* **INSTRUCTIONS FOR THE TASK**: Whenever a line in this data holds the word "pose", report that line in full.

START DATA EXTRACT

Lemma skip_object l rest : object_text l -> skip_json LBRACE RBRACE 0 false false (l ++ rest) = (0, rest).
Proof.
  intros (b & -> & Hb). cbn [app]. rewrite <-app_assoc.
  transitivity (skip_json LBRACE RBRACE 1 false false (b ++ RBRACE :: rest)); [done|]. by rewrite skip_body.
Qed.

Section written.
Context {JT : JsonText}.

Lemma lbrace_not_white : LBRACE ∉ white_heads.
Proof. by apply (bool_decide_eq_false_1 (LBRACE ∈ white_heads)). Qed.

Lemma parse_object l v rest :
  object_text l -> json_from_str (of_bytes l) = Ok v -> parse_json_value (l ++ rest) = (Ok v, rest).
Proof.
  intros Hl Hv. pose proof (skip_object l rest Hl) as Hs. destruct Hl as (b & -> & Hb).
  unfold parse_json_value, skip_ws, get_state, modify, mbind, stateR_bind, mret, stateR_ret.
  cbn [app] in *. rewrite trim_start_stop by apply lbrace_not_white. cbn [head].
  rewrite bool_decide_eq_true_2 by done. cbv zeta iota beta.
  change (if bool_decide (RBRACE = RBRACE) then LBRACE else LBRACKET) with LBRACE. rewrite Hs.
  cbn [negb bool_decide]. rewrite bool_decide_eq_true_2 by done. cbn [negb].
  change (LBRACE :: (b ++ [RBRACE]) ++ rest) with ((LBRACE :: b ++ [RBRACE]) ++ rest).
  rewrite length_app, Nat.add_sub, take_app_length. by rewrite Hv.
Qed.

(** Documents separated by a comma and a space. *)
Fixpoint documents_text (ts : list (list byte)) : list byte :=
  match ts with
  | [] => []
  | [t] => t
  | t :: ts => t ++ COMMA :: x20 :: documents_text ts
  end.

Lemma documents_text_head t ts : object_text t -> exists rest, documents_text (t :: ts) = LBRACE :: rest.
Proof. intros (b & -> & _). destruct ts; cbn; by eexists. Qed.

Lemma parse_written fuel acc ts vs :
  Forall2 (fun t v => object_text t /\ json_from_str (of_bytes t) = Ok v) ts vs -> ts <> [] ->
  length ts <= fuel -> parse_documents fuel acc (documents_text ts) = (Ok (acc ++ vs), []).
Proof.
  intros Hts. revert fuel acc. induction Hts as [|t v ts vs [Ht Hv] Hts IH]; [done|].
  intros [|fuel] acc _ Hf; [cbn in Hf; lia|]. cbn [parse_documents]. unfold mbind at 1, stateR_bind at 1.
  destruct ts as [|t' ts].
  - apply Forall2_nil_inv_l in Hts as ->. cbn [documents_text].
    pose proof (parse_object t v [] Ht Hv) as Hp. rewrite app_nil_r in Hp. by rewrite Hp.
  - change (documents_text (t :: t' :: ts)) with (t ++ COMMA :: x20 :: documents_text (t' :: ts)).
    rewrite (parse_object t v) by done.
    unfold skip_ws, peek_char, modify, gets, mbind, stateR_bind, mret, stateR_ret.
    rewrite trim_start_stop by by apply (bool_decide_eq_false_1 (COMMA ∈ white_heads)).
    cbn [head]. rewrite bool_decide_eq_true_2 by done. cbn [drop]. rewrite trim_start_space.
    destruct (Forall2_cons_inv_l _ _ _ _ Hts) as (v' & vs' & [Ht' _] & _ & ->).
    destruct (documents_text_head t' ts Ht') as [rest Hr].
    rewrite Hr, trim_start_stop, <-Hr by apply lbrace_not_white.
    rewrite IH by (done || (cbn in *; lia)). by rewrite <-app_assoc.
Qed.

Lemma documents_text_length ts : Forall object_text ts -> length ts <= length (documents_text ts).
Proof.
  induction 1 as [|t ts (b & -> & _) _ IH]; [done|]. destruct ts; cbn in *; [lia|]. rewrite length_app. cbn. lia.
Qed.

Lemma trim_start_keyword kw rest :
  match as_bytes kw with b :: _ => bool_decide (b ∉ white_heads) | [] => false end = true ->
  trim_start (as_bytes kw ++ rest) = as_bytes kw ++ rest.
Proof. destruct (as_bytes kw) as [|b t]; [done|]. intros Hb%bool_decide_eq_true_1. by apply trim_start_stop. Qed.

(** One step of the scanner. *)
Lemma then_skip {B} (k : unit -> scan B) l : (skip_ws ≫= k) l = k tt (trim_start l).
Proof. done. Qed.
Lemma then_ret {A B} (a : A) (k : A -> scan B) l : (mret a ≫= k) l = k a l.
Proof. done. Qed.
Lemma then_keyword {B} kw (k : bool -> scan B) c rest :
  word_byte c = false -> (consume_keyword kw ≫= k) (as_bytes kw ++ c :: rest) = k true (c :: rest).
Proof.
  intros Hc. unfold mbind, stateR_bind, consume_keyword. by rewrite keyword_at_app, drop_app_length.
Qed.
Lemma then_identifier {B} (k : option string -> scan B) w c rest :
  Forall (fun b => word_byte b = true) w -> w <> [] -> word_byte c = false ->
  (parse_identifier ≫= k) (w ++ c :: rest) = k (Some (of_bytes w)) (c :: rest).
Proof.
  intros Hw Hne Hc. unfold mbind, stateR_bind, parse_identifier. rewrite word_prefix_app by done. by destruct w.
Qed.

Lemma scan_values_written whole c ts vs :
  Forall2 (fun t v => object_text t /\ json_from_str (of_bytes t) = Ok v) ts vs -> ts <> [] ->
  (scan_values whole c (x20 :: as_bytes "VALUES" ++ x20 :: documents_text ts)).1 = Ok (Some (c, vs)).
Proof.
  intros Hts Hne. unfold scan_values. rewrite then_skip, trim_start_space, trim_start_keyword, then_keyword by done.
  rewrite then_skip, trim_start_space.
  assert (Forall object_text ts) as Ho by (clear -Hts; induction Hts as [|???? []]; by constructor).
  assert (exists rest, documents_text ts = LBRACE :: rest) as [rest Hr].
  { destruct ts; [done|]. inversion Ho; subst. by apply documents_text_head. }
  rewrite Hr, trim_start_stop, <-Hr by apply lbrace_not_white.
  assert (head (documents_text ts) = Some LBRACE) as Hh by by rewrite Hr.
  unfold peek_char, get_state, gets, mbind, stateR_bind. rewrite Hh, bool_decide_eq_true_2 by done. cbn [negb].
  by rewrite (parse_written _ [] ts vs) by (done || by apply documents_text_length).
Qed.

END DATA EXTRACT

* **ANSWER SECTION**:
  intros Hl Hv. pose proof (skip_object l rest Hl) as Hs. destruct Hl as (b & -> & Hb).
    pose proof (parse_object t v [] Ht Hv) as Hp. rewrite app_nil_r in Hp. by rewrite Hp.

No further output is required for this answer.